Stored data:

§

Lemma reserve_at s O pre w post pins c b size :
  lb_core bm s O (pre ++ w :: post) pins c → (∀ q, q ∈ post → blank (st_heap s) q) → h_slices (st_heap s) !! w = Some b → 0 < size ≤ slice_remain b →
  ∃ d h1, slice_reserve w size (st_heap s) = Done (inr d, h1) ∧ s_len d = size ∧
    ∀ bs, Z.of_nat (length bs) = size → ∃ h2, on_mem (store_bytes (slice_ptr d) bs) h1 = Done (tt, h2) ∧
      lb_core bm (set_heap h2 s) O (pre ++ w :: post) pins (c ++ bs) ∧ (∀ q, q ∈ post → blank h2 q).
Proof.
  intros Hr Hbl Hb Hsz. pose proof Hr as []. destruct (owned_lookup _ _ w (al_inv_owned _ _ _ lr_own) ltac:(set_solver)) as (b'&Hb'&Hwf). rewrite Hb in Hb'. injection Hb' as <-.
  set (d := GSlice (s_arr (bs_data b)) (s_off (bs_data b) + bs_writeIndex b) size (s_cap (bs_data b) - bs_writeIndex b)).
  exists d, (upd_slice (st_heap s) w (with_indices b (bs_readIndex b) (bs_writeIndex b + size))).
  assert (∀ bs, Z.of_nat (length bs) = size → ∃ n s', on_heap (slice_append w bs) s = Done (n, s') ∧
    slice_reserve w size (st_heap s) = Done (inr d, upd_slice (st_heap s) w (with_indices b (bs_readIndex b) (bs_writeIndex b + size))) ∧
    on_mem (store_bytes (slice_ptr d) bs) (upd_slice (st_heap s) w (with_indices b (bs_readIndex b) (bs_writeIndex b + size))) = Done (tt, st_heap s') ∧
    s' = set_heap (st_heap s') s ∧ lb_core bm s' O (pre ++ w :: post) pins (c ++ bs) ∧ (∀ q, q ∈ post → blank (st_heap s') q)) as Hall.
  { intros bs Hlen. destruct (append_ok bm s O pre w post pins c bs Hr Hbl) as (b0&n&s'&Hb0&Hn&_&E&Ebuf&Hr'&Hbl'&_). rewrite Hb in Hb0. injection Hb0 as <-.
    unfold on_heap, zoom in E. destruct (slice_append w bs (st_heap s)) as [[k h']| |] eqn:Ea; [|done|done]. injection E as -> <-.
    destruct (append_is_reserve (st_heap s) w b bs n h' Hb Hwf) as (d0&E1&->&E2); [by intros ->; cbn in Hlen; lia|lia|done|]. rewrite Hlen in E1, E2.
    eexists n, _. split; [unfold on_heap, zoom; by rewrite Ea|]. split_and!; try done.
    rewrite Hn, Z.min_r, Nat2Z.id, firstn_all in Hr' by lia. exact Hr'. }
  destruct (Hall (replicate (Z.to_nat size) 0)) as (_&_&_&E&_); [rewrite length_replicate; lia|]. split_and!; [exact E|done|].
  intros bs Hlen. destruct (Hall bs Hlen) as (_&s'&_&_&E2&Es&Hr'&Hbl'). exists (st_heap s'). rewrite <- Es. done.
Qed.

(** The buffer afterwards: the write slice is the one that was used. *)
Lemma fill_rep s h2 O pre w post pins c bs e buf' :
  lb_core bm (set_heap h2 s) O (pre ++ w :: post) pins (c ++ bs) → (∀ q, q ∈ post → blank h2 q) → lb_len (st_buf s) = Z.of_nat (length c) →
  buf' = add_len (Z.of_nat (length bs)) (set_write (Some w) (st_buf s)) → lb_rep bm (LbSt h2 buf' e) O (pre ++ w :: post) pins (c ++ bs).
Proof.
  intros Hr Hbl Hlen ->. constructor.
  - apply (core_write bm _ _ _ _ _ (Some w)) in Hr. by apply (rep_flags bm _ _ e _ _ _ _ Hr).
  - cbn. rewrite Hlen, length_app. lia.
  - exists pre, post. done.
Qed.

Lemma reserve_finish s O pre w post pins c b size e buf' :
  lb_core bm s O (pre ++ w :: post) pins c → (∀ q, q ∈ post → blank (st_heap s) q) → h_slices (st_heap s) !! w = Some b → 0 < size ≤ slice_remain b →
  lb_len (st_buf s) = Z.of_nat (length c) → buf' = add_len size (set_write (Some w) (st_buf s)) →
  ∃ d h1, slice_reserve w size (st_heap s) = Done (inr d, h1) ∧ fillable (LbSt h1 buf' e) d size O pins c.
Proof.
  intros Hr Hbl Hb Hsz Hlen Ebuf. destruct (reserve_at s O pre w post pins c b size Hr Hbl Hb Hsz) as (d&h1&E&Hd&Hfill).
  exists d, h1. split; [done|]. split; [done|]. intros bs Hbs. destruct (Hfill bs Hbs) as (h2&E2&Hr2&Hbl2). exists (LbSt h2 buf' e), (pre ++ w :: post).
  split; [by apply (on_heap_ok _ (LbSt h1 buf' e) tt h2)|]. eapply fill_rep; [exact Hr2|exact Hbl2|done|by rewrite Hbs].
Qed.
(** [WriteString] has no error; [body] is the last field. *)
Definition write_message (ID : Z) (name body : list Z) : M lbst (option error) :=
  r ← Reserve bm 8;
  match r with
  | inl e => mret (Some e)
  | inr d =>
      _ ← put_be 8 d ID;
      err ← write_len (Z.of_nat (length name));
      match err with
      | Some e => mret (Some e)
      | None =>
          _ ← WriteString bm name;
          err ← write_len (Z.of_nat (length body));
          match err with
          | Some e => mret (Some e)
          | None => _ ← WriteBytes bm body; mret None
          end
      end
  end.

Definition Request_WriteToShm (r : Request) : M lbst (option error) := write_message (rq_ID r) (rq_Name r) (rq_Key r).
Definition Response_WriteToShm (r : Response) : M lbst (option error) := write_message (rs_ID r) (rs_Name r) (rs_Image r).

(** [data, err = reader.ReadBytes(n)], and what is in [data]. *)
Definition read_data (n : Z) : M lbst (error + list Z) :=
  r ← ReadBytes bm readMore dirt n;
  match r with
  | inl e => mret (inl e)
  | inr d => bs ← view d; mret (inr bs)
  end.

(** [binary.BigEndian.Uint64(data)]: the length is checked. *)
Definition get_be (n : nat) (bs : list Z) : M lbst Z :=
  b ← of_option (bs !! (n - 1)%nat : option Z); mret (be_val (take n bs)).

(** A field with its length in front. *)
Definition read_field : M lbst (error + list Z) :=
  r ← read_data 4;
  match r with
  | inl e => mret (inl e)
  | inr bs => n ← get_be 4 bs; read_data n
  end.
Lemma header_encode_ok {S} (s : S) h rest l v t :
  length h = 8%nat → header_encode (h ++ rest) l v t s = Done (header_bytes l v t ++ rest, s).
Proof.
  intros Hl. do 8 (destruct h as [|? h]; [done|]). destruct h; [|done].
  unfold header_encode, header_bytes. pose proof (length_be_bytes 4 l) as H4. pose proof (length_be_bytes 2 magicNumber) as H2.
  remember (be_bytes 4 l) as b4. remember (be_bytes 2 magicNumber) as b2. clear Heqb4 Heqb2.
  do 4 (destruct b4 as [|? b4]; [done|]). destruct b4; [|done]. do 2 (destruct b2 as [|? b2]; [done|]). destruct b2; [|done].
  erewrite bind_done by (by apply (gput_pieces s [] [_; _; _; _] _ (_ :: _ :: _ :: _ :: rest))). cbv beta.
  erewrite bind_done by (by apply (gput_pieces s [_; _; _; _] [_; _] _ (_ :: _ :: rest))). cbv beta.
  erewrite bind_done by (by apply (gput_pieces s [_; _; _; _; _; _] [_] _ (_ :: rest))). cbv beta.
  by apply (gput_pieces s [_; _; _; _; _; _; _] [_] _ rest).
Qed.

Lemma header_encode_new {S} (s : S) l v t h : length h = 8%nat → header_encode h l v t s = Done (header_bytes l v t, s).
Proof. intros Hl. rewrite <- (app_nil_r h), header_encode_ok by done. by rewrite app_nil_r. Qed.

Lemma new_header_ok {S} (s : S) v t : new_header v t s = Done (header_bytes headerSize v t, s).
Proof. unfold new_header. erewrite bind_done by (by apply gmake_ok). cbv beta. by apply header_encode_new. Qed.

(** The fields of a header that was encoded, whatever follows. *)
Lemma header_fields {S} (s : S) l v t rest :
  let h := header_bytes l v t ++ rest in
  Length h s = Done (u32 l, s) ∧ Magic h s = Done (magicNumber, s) ∧ Version h s = Done (u8 v, s) ∧
  MsgType h s = Done (u8 t, s).
Proof.
  cbn zeta. unfold header_bytes. split_and!.
  - unfold Length. erewrite bind_done; [|rewrite <- app_assoc; by apply (gsub_pieces s [])].
    cbv beta. by rewrite be_val_bytes.
  - unfold Magic. erewrite bind_done; [|rewrite <- !app_assoc; apply gsub_pieces; by rewrite length_be_bytes].
    cbv beta. by rewrite be_val_bytes.
  - unfold Version, gindex. pose proof (length_be_bytes 4 l) as H4. remember (be_bytes 4 l) as b4.
    do 4 (destruct b4 as [|? b4]; [done|]). by destruct b4.
  - unfold MsgType, gindex. pose proof (length_be_bytes 4 l) as H4. remember (be_bytes 4 l) as b4.
    do 4 (destruct b4 as [|? b4]; [done|]). by destruct b4.
Qed.

Lemma checkEventValid_bytes {S} (s : S) l v t rest :
  checkEventValid (header_bytes l v t ++ rest) s
    = Done (if u8 v =? 0 then Some ErrInvalidVersion
            else if u8 t >? maxEventType then Some ErrInvalidMsgType else None, s).
Proof.
  destruct (header_fields s l v t rest) as (_&Em&Ev&Et). unfold checkEventValid.
  erewrite bind_done by exact Em. cbv beta. erewrite bind_done by exact Ev. cbv beta.
  rewrite Z.eqb_refl. cbn [negb orb]. destruct (u8 v =? 0); [done|]. erewrite bind_done by exact Et. cbv beta.
  assert (0 ≤ u8 t) by (apply Z.mod_pos_bound; lia).
  replace (u8 t <? minEventType) with false by (symmetry; apply Z.ltb_ge; unfold minEventType, typeShareMemoryByFilePath; lia).
  cbn [orb]. by destruct (u8 t >? maxEventType).
Qed.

§

WORK INSTRUCTION:
With the line holding "split; [by apply" as the first and the line holding "WriteString bm name;" as the last, set down that range of the entries above exactly, and nothing else.

REPLY:
  split; [by apply (on_heap_ok _ (LbSt h1 buf' e) tt h2)|]. eapply fill_rep; [exact Hr2|exact Hbl2|done|by rewrite Hbs].
Qed.
(** [WriteString] has no error; [body] is the last field. *)
Definition write_message (ID : Z) (name body : list Z) : M lbst (option error) :=
  r ← Reserve bm 8;
  match r with
  | inl e => mret (Some e)
  | inr d =>
      _ ← put_be 8 d ID;
      err ← write_len (Z.of_nat (length name));
      match err with
      | Some e => mret (Some e)
      | None =>
          _ ← WriteString bm name;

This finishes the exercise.